Sandro Botticelli, The Birth of Venus, 1484–1486
Botticelli’s The Birth of Venus, painted for Lorenzo de Medici, was the first full-length, non-religious nude painting since antiquity. The Goddess of Love is claimed to be inspired by Simonetta Cattaneo Vespucci, who favors Lorenzo & his younger brother Giuliano and is said to have enjoyed.
Zephyrus and Aura, the wind gods, are seen blowing Venus on a large clamshell to land where the personification of spring is waiting in a cloak. Venus naturally infuriated Savonarola, the Dominican monk in charge of a fundamentalist crackdown on the secular inclinations of the Florentines.
The infamous “Bonfire of the Vanities” in 1497, which saw “profane” objects like books, paintings, and cosmetics destroyed on a pyre, occurred during his campaign. The Birth of Venus was supposed to be burned, but luckily, it was spared. Botticelli, however, was so alarmed by the event that he temporarily stopped painting.
James Abbott McNeill Whistler, Arrangement in Grey and Black No. 1, 1871
Whistler’s Mother, formerly known as Arrangement in Grey & Black No. 1, is an example of how the artist expressed his or her intention to produce work purely out of passion. The piece was created by James Abbott McNeill Whistler in his London studio in 1871, and it has the formality of an essay.

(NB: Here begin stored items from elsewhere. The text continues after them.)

(* ===== verification/StoreOpen.v ===== *)
(** * Opening the account store

    [store_open] with its meta table, and the accessors of the opened handle.
    The out state of the monad is the world of the primitives: the identifier
    and the decoy key are drawn from it.  The schema's [CREATE TABLE IF NOT
    EXISTS] leaves existing tables alone, and a table that does not exist is an
    empty one.  [sodium_init] and [calloc] are the results of those calls. *)

From S2P Require Import Prelude Extern Crypto StoreDb StoreTx Store StoreAuth StoreLogic StoreHistory StoreAtomic StoreCalm StoreAudit StoreOnce.

Definition STORE_SCHEMA_VERSION : Z := 1.
Definition AUDIT_LABEL : text := label "mldsa-authd/v1/audit-mac".
Definition LOG_LABEL : text := label "mldsa-authd/v1/log-pseudonym".

(** An int64_t from its two's complement. *)
Definition int64 (u : Z) : Z := (u + 2 ^ 63) mod 2 ^ 64 - 2 ^ 63.

Definition meta_rows (key : text) (d : db) : list blob := snd <$> filter (fun m => m.1 = key) (meta d).

(** [*found] and what was copied. *)
Definition meta_get {O} (key : text) (cap : Z) : T O (option blob) :=
  row ← select_opt (meta_rows key);
  match row with
  | None => mret None
  | Some v => v ← copy_blob_col v cap; mret (Some v)
  end.

Definition meta_put {O} (key : text) (val : blob) : T O unit := _ ← write_db (replace_meta key val); mret ().

Section open.
Context `{EV : Env}.

(** An effectful call of the primitives. *)
Definition draw {A} (m : M A) : T world A := fun w c => let '(a, w') := m w in (inr a, w', c).

(** [exec_simple] with a statement that changes no rows. *)
Definition exec_simple {O} : T O unit := b ← sqlite; check b STORE_ERR_DB.

Definition read_version {O} : T O unit :=
  v ← meta_get (label "schema_version") 8;
  match v with
  | Some v =>
      _ ← check (blen v =? 8) STORE_ERR_SCHEMA;
      check (int64 (be_dec v) <=? STORE_SCHEMA_VERSION) STORE_ERR_SCHEMA
  | None => meta_put (label "schema_version") (be64 STORE_SCHEMA_VERSION)
  end.

Definition read_store_id : T world blob :=
  v ← meta_get (label "store_id") STORE_STORE_ID_BYTES;
  match v with
  | None =>
      id ← draw (randombytes_buf STORE_STORE_ID_BYTES);
      _ ← meta_put (label "store_id") id;
      mret id
  | Some id => _ ← check (blen id =? STORE_STORE_ID_BYTES) STORE_ERR_DAMAGED; mret id
  end.

Definition read_decoy_pk : T world blob :=
  v ← meta_get (label "decoy_pk") STORE_PK_BYTES;
  match v with
  | None =>
      kp ← draw (mldsa_keypair_generate (Some (MldsaKeypair (zeros MLDSA_PUBLIC_KEY_BYTES) None)));
      match kp with
      | (0, Some kp) =>
          let pk := ztake STORE_PK_BYTES (dsa_pub kp) in
          _ ← meta_put (label "decoy_pk") pk;
          mret pk
      | _ => fail STORE_ERR_CRYPTO
      end
  | Some pk => _ ← check (blen pk =? STORE_PK_BYTES) STORE_ERR_DAMAGED; mret pk
  end.

(** A key of the store under [info], in memory that must be had first. *)
Definition derive_key (len : Z) (kek store_id : blob) (info : text) : T world blob :=
  mem ← draw (secure_mem_alloc len);
  _ ← check (bool_decide (is_Some mem)) STORE_ERR_CRYPTO;
  match kex_hkdf_sha256 len kek store_id info with
  | Some k => mret k
  | None => fail STORE_ERR_CRYPTO
  end.

Definition store_open (path kek : option blob) (out : bool) (sodium_init : Z) (calloc : bool) : T world store_t :=
  _ ← check (bool_decide (is_Some path) && bool_decide (is_Some kek) && out) STORE_ERR_ARG;
  _ ← check (0 <=? sodium_init) STORE_ERR_CRYPTO;
  _ ← check calloc STORE_ERR_CRYPTO;
  opened ← sqlite;
  _ ← check opened STORE_ERR_IO;
  _ ← exec_simple;                          (* PRAGMA journal_mode=WAL *)
  _ ← exec_simple;                          (* PRAGMA synchronous=FULL *)
  _ ← exec_simple;                          (* PRAGMA foreign_keys=ON *)
  _ ← exec_simple;                          (* STORE_SCHEMA_SQL *)
  ids ← transaction (_ ← read_version; id ← read_store_id; pk ← read_decoy_pk; mret (id, pk));
  key_audit ← derive_key STORE_AUDIT_MAC_BYTES (bytes_of kek) ids.1 AUDIT_LABEL;
  key_log ← derive_key STORE_LOG_KEY_BYTES (bytes_of kek) ids.1 LOG_LABEL;
  mret (Store key_audit key_log ids.1 ids.2).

Whistler’s mother, Anna Whistler, is pictured as one of a number of elements placed in a succession of right angles. Despite Whistler’s formalist goals, the picture came to represent motherhood because of her stern countenance, which blends in with the composition’s rigidity.
Jan van Eyck, The Arnolfini Portrait, 1434
One of the most significant pieces produced during the Northern Renaissance, this composition is regarded as one of the earliest oil paintings ever produced. It is said to be a full-length double portrait of an Italian merchant and a woman who may or may not be his bride.
The work of art is actually a marriage contract, noted art critic Erwin Panofsky claimed in 1934. The painting is perhaps one of the earliest interiors to employ orthogonal perspective to render a sense of space that is close to the viewer’s own; it gives an appearance of a picture, you could enter.
Hieronymus Bosch, The Garden of Earthly Delights, 1503–1515
In general, this strange triptych is seen as a distant forerunner to surrealism. In actuality, it’s the expression of a late medieval artist who thought that Heaven, Hell, and the Devil were actual places.
It’s not quite obvious whether the middle panel represents Heaven, but the left panel of the three images depicts Christ giving Eve to Adam, while the right panel shows the wrath of Hell.
In Bosch’s graphic image of Hell, the damned are assailed by enormous ears carrying phallic blades, while a bird-beaked bug king sitting on the throne devours the unfortunate before promptly defecating them out again. This chaotic collection of symbols has typically defied interpretation, which is why it is so well-liked.